Facebook no precisa un botón de "no me gusta"

Los cambios socioculturales detrás de un dedo
Facebook está trabajando en una función reclamada durante años por los usuarios: el botón de "no me gusta", que permite actuar ante publicaciones que no sean positivas.

En un evento realizado esta semana, el director ejecutivo de Facebook, Mark Zuckerberg, reconoció que "no todo momento es un buen momento", y "que no sería cómodo" colocarle un dedo para arriba a ese tipo de publicaciones. No obstante, lo que no aclaró es cómo este cambio afectará el tipo de contenidos que se suele ver en la red social. Y ese es el punto más crítico de la nueva función.

Es importante recordar que "gustar" una publicación no solo es un gesto amigable con su autor. Esa acción también le envía una señal al algoritmo del feed de "noticias", diciéndole que uno disfruta de ese tipo de contenidos y de que quisiera ver más similares a ese. Por ende, a pesar de las connotaciones de la expresión "me gusta", este botón no es solo de aprobación: es una muestra explícita de qué tan importante es un determinado tema.

Eso es un problema grave, porque es probable que la mayoría de los usuarios de Facebook no aprueben una cantidad de asuntos importantes, como la violencia policial, los refugiados sirios o los experimentos nucleares de Corea del Norte.

Teniendo en cuenta esto, Facebook agregó variables a su algoritmo de "noticias". Aún así, el sistema todavía evalúa lo importante de forma positiva. Eso quiere decir que, cada vez que los mil millones de usuarios globales de la red social visitan su feed, ingresan a una versión del mundo que es más optimista y menos conflictiva de lo que realmente es.

Por ejemplo, es sabido que la caja "tendencia" de la red social prefiere lo popular antes que lo sustantivo.

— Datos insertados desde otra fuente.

(** C10: the required strings are only asked to be longer than zero.  A
    draft whose [schoolName] and [nationality] are made of whitespace
    alone (at least one character each) and whose other fields pass their
    validators passes validation and is emitted as it is. *)
Theorem whitespace_names_accepted rng w rnds s1 s2 :
  rng (uuid_calls w) = Some rnds ->
  get (state w) "schoolName" = VStr s1 ->
  get (state w) "nationality" = VStr s2 ->
  whitespace_only s1 -> whitespace_only s2 ->
  others_valid ["uniqueId"; "schoolName"; "nationality"] (state w) ->
  emits_record rng w rnds /\
  get (Zod.object_value schema (with_id rnds (state w))) "schoolName" = VStr s1 /\
  get (Zod.object_value schema (with_id rnds (state w))) "nationality" = VStr s2 /\
  (forall msg p s,
     Zod._parse (Zod.nonempty msg Zod.string) p (VStr s) = [] <->
     0 < String.length s).
Proof.
  intros Hrng Hs Hn [Hs1 _] [Hs2 _] Hrest. split; [|split; [|split]].
  - apply accepted_is_emitted; [done|].
    apply object_issues_nil. intros k t Hin.
    destruct (decide (k = "uniqueId")) as [->|Hk].
    { unfold with_id. rewrite get_insert_eq.
      schema_cases Hin; reflexivity. }
    unfold with_id. rewrite get_insert_ne by done.
    pose proof (Hrest k t Hin) as Hr.
    schema_cases Hin; try (apply Hr; not_skipped).
    + rewrite Hs. apply nonempty_string_accepts. by exists s1.
    + rewrite Hn. apply nonempty_string_accepts. by exists s2.
  - unfold get in *. rewrite object_value_lookup.
    rewrite decide_True by (apply (bool_decide_unpack _); vm_compute; reflexivity).
    unfold with_id. by rewrite lookup_insert_ne.
  - unfold get in *. rewrite object_value_lookup.
    rewrite decide_True by (apply (bool_decide_unpack _); vm_compute; reflexivity).
    unfold with_id. by rewrite lookup_insert_ne.
  - intros msg p s. destruct s as [|c s]; cbn; split; intros H;
      first [discriminate | lia | reflexivity].
Qed.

Por decirlo de otra forma, lo que es importante en Facebook, puede no ser lo importante para el diario New York Times.

"El 'me gusta' como señal primordial en la mayor red social del mundo tiene consecuencias políticas", escribió la socióloga Zeynep Tufekci en una carta abierta publicada en agosto en la plataforma Medium. "Facebook ayuda a estructurar la atención del mundo, uno de los recursos más importantes del siglo XXI. No hay opciones perfectas, pero las compensaciones son reales e implican costos humanos", agregó.

Tufekci argumentó, al igual que algunos de los otros críticos de Facebook, que esta fusión de aprobación e importancia es lo que realmente es necesario tener en cuenta al cambiar el famoso botón. Lo que necesita la red, opinó la socióloga especializada en tecnología, son opciones como "+1" o "importante", formas explícitas de indicarle al algoritmo lo que uno desea seguir viendo a futuro.

En cuanto a la forma en sí, todavía no se sabe cómo será el nuevo botón. Más allá del obvio dedo para abajo, diversos artistas están sugiriendo opciones como un micrófono o una oreja.

Las declaraciones de Zuckerberg sugieren que el nuevo botón de "no me gusta" busca clarificar otro asunto importante: la diferencia entre "gustar" algo como forma de aprobación versus una expresión de apoyo o empatía.

De hecho, todo parece indicar que ese dedo para abajo no servirá para desaprobar un contenido, al estilo de: "Odio esta estúpida teoría conspirativa". Y es bueno que así sea, porque esta función incitaría a la violencia online.

Es probable que la mayoría de los usuarios de Facebook no piensen en las implicancias sociopolíticas de sus publicaciones. Incluso muchos deben preferir que la red social siga siendo un lugar feliz, "exquisitamente a tono con nuestros apetitos", en palabras del filósofo Matthew Crawford. Y eso es, sin duda, el tipo de experiencia preferido por los anunciantes.

El problema de dichas experiencias, según Crawford, es que "pueden inundar la forma de vivir en este mundo". Mientras escribo, mi feed de "noticias" está dominado por las fotos de casamiento de un amigo. Puede gustarme lo que veo, pero eso no necesariamente quiere decir que sea bueno.